Saturday, July 24, 2010

Dinner with new Chinese friends

I was still feeling lightheaded and a bit sick yesterday, so I decided to eat some plain food and head to a nearby Starbucks for the day to read and relax. About a half an hour after I sat down at Starbucks a Chinese girl asked if she could sit across from me, and started asking me where I was from and what I was doing in Chengdu. I started talking to her about other things and found out she just graduated from college last year and now works at a small company doing intellectual property work. We talked about traveling and she mentioned that she has never been outside of Sichuan Province, but wants to go to Australia and plans to have time to do this when she is 40. However, until then she was talking about how all of her time is spent either studying for a test she's taking in a few months to be able to work at a bank or working. I asked her how she learned English and she mentioned that it was mostly through American movies. I asked her what her favorite movie was and she said, "do you know Nicolas Cage? He's my favorite actor, all of his movies are amazing, I watch them all." Midway through our conversation she got an English text message from a friend which she didn't fully understand so she wrote it on a piece of paper and showed it to me. It said, "if I rest, I will rust." She only knew the literal meaning of "rust" so I explained to her what the figurative meaning of that text was, and she seemed to agree with that text. She invited me to dinner later that night with her roommates and I told her I'd come.

I arrived at her apartment, a small, three-room apartment off an alleyway, and was greeted by her eight roommates. The living room doubled as a bedroom, with two beds flanking the couch, which also doubled as a bed. The other rooms had multiple beds, and the kitchen was out on their balcony. She told me her roommate who was the best chef was making dinner, and he made about nine dishes. I asked her if this was typical, and she said usually they ate about three of these dishes in one sitting, so I think they had gone all-out to welcome me. I had told her at Starbucks that I don't eat meat, so there were a few vegetarian dishes. The dishes that I can remember were: sliced pig's ear, pork with peppers, pork with a special fungus grown in Sichuan, stir-fried potatoes and peppers, tomatoes and eggs, dumplings, spicy tofu, vegetable soup, congee and watermelon.

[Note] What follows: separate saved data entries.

(** The checksum test of [handlePacket]. *)
Definition checksumOK (src dst payload data : bytes) : outcome udp_error bool :=
  wireField ← slice payload 6 8;
  wireChecksum ← get_u16 wireField;
  if wireChecksum =? 0 then Ok true else
  segment ← slice payload 0 (udpHeaderLen + zlen data);
  segment ← put16 segment 6 0;
  let computed := TransportChecksum src dst ProtocolUDP segment in
  let computed := if computed =? 0 then 65535 else computed in
  Ok (computed =? wireChecksum).

(** The part of [handlePacket] under [d.mu]: the port lookup and the enqueue. *)
Definition deliver (d : udpDemux) (dstPort : Z) (dgram : udpDatagram) : udpDemux :=
  match ports d !! dstPort ≫= fun id => c ← conns d !! id; Some (id, c) with
  | None => add_noListener d
  | Some (id, conn) =>
      let '(q, full) := enqueue alone alone (c_policy conn) (c_depth conn) (c_inbound conn) dgram in
      let d := set_conns (<[id := set_inbound q conn]> (conns d)) d in
      if full then add_queueFull d else d
  end.

Definition handlePacket (s : Stack.Stack) (d : udpDemux) (src dst payload : bytes)
    : outcome udp_error (Stack.Stack * udpDemux) :=
  match parseUDP payload with
  | Panic => Panic
  | Err _ => Ok (Stack.count s Stack.malformedDropped, d)
  | Ok (srcPort, dstPort, data) =>
      valid ← checksumOK src dst payload data;
      if negb valid then Ok (s, add_badChecksum d)
      else Ok (s, deliver d dstPort (mkDatagram src srcPort data))
  end.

We started talking in a mixture of Chinese and English, but they started telling me how they were so eager to practice their English, so we started only using English. They even started talking to each other in broken English, which was really funny. One really funny exchange between them was when we were talking about basketball and one of the guys said he was in the hospital for three days after getting a concussion playing basketball, and one of the girls turned to him and said, "I'm so sorry to hear that" in a way that definitely sounded like it was a memorized phrase, and everyone started laughing. For the rest of the night, people randomly would interject, "I'm so sorry to hear that." The same girl who used this phrase exclaimed "Oh my God" almost every five minutes even when someone said something really mundane.

Basketball was a really popular subject, and the guy sitting right next to me asked me if I played and then told me he was a "SG" so I said "oh, shooting guard" which made him really happy. He told me he was a huge Kobe Bryant fan and watches a lot fo NBA games on his computer. When I told the group I went to college in Minnesota, he yelled, "Oh, Timberwolves." They insisted on teaching me some Sichuan slang, and taught me how to say all of the dishes on the table and a few other things in their dialect. I have enough trouble with Mandarin and all of these changes were really confusing to me. They insisted I was a natural, but I had no clue what I was saying and I'm sure it was part of their hospitality. They then taught me a famous ancient Chinese poem about missing home, which they tried to get me to memorize but I failed miserably. The most surprising moment of the night came when one of them asked, "In America, do you have Chinese products?" I tried to hide my surprise, and explained that almost all of the clothes people wear and electronics people use are made in China, which made them all light up and feel a lot of pride about their country.

Throughout the night different roommates kept asking me why I didn't eat meat, and I found out last time I went to Asia it's a lost cause trying to explain the concept of Kosher to people here, so I just told them it was a decision I made, which was genuinely confusing to them. They really could not imagine an average person not eating meat I think. Another recurring theme was talk about how the United States and China are such good friends and they asked me if I had ever met the President. I told them not many people meet the President, and they said, "but I thought he is always traveling around meeting people around the country."

As the night wound down they asked me if I knew any Chinese music, and I told them that the only Chinese song I listen to is "Beijing Huan Ying Ni," which is a song that was produced ahead of the Olympics and we play in Chinese class. We fired up the music video on one of their computers and they all sang it. Four and a half hours after I arrived it was time to leave, we took a few pictures and then I headed back to my hotel for the night.

Our Chef preparing dinner

All of the roommates (except the chef, who went out for the night)

Me with the roommates


I had a tee time for this afternoon at a local course, but it has been raining constantly since last night, so it doesn't look like I'll be able to head out to the course today. Hopefully it clears up and I can get out early tomorrow before my train to Chongqing.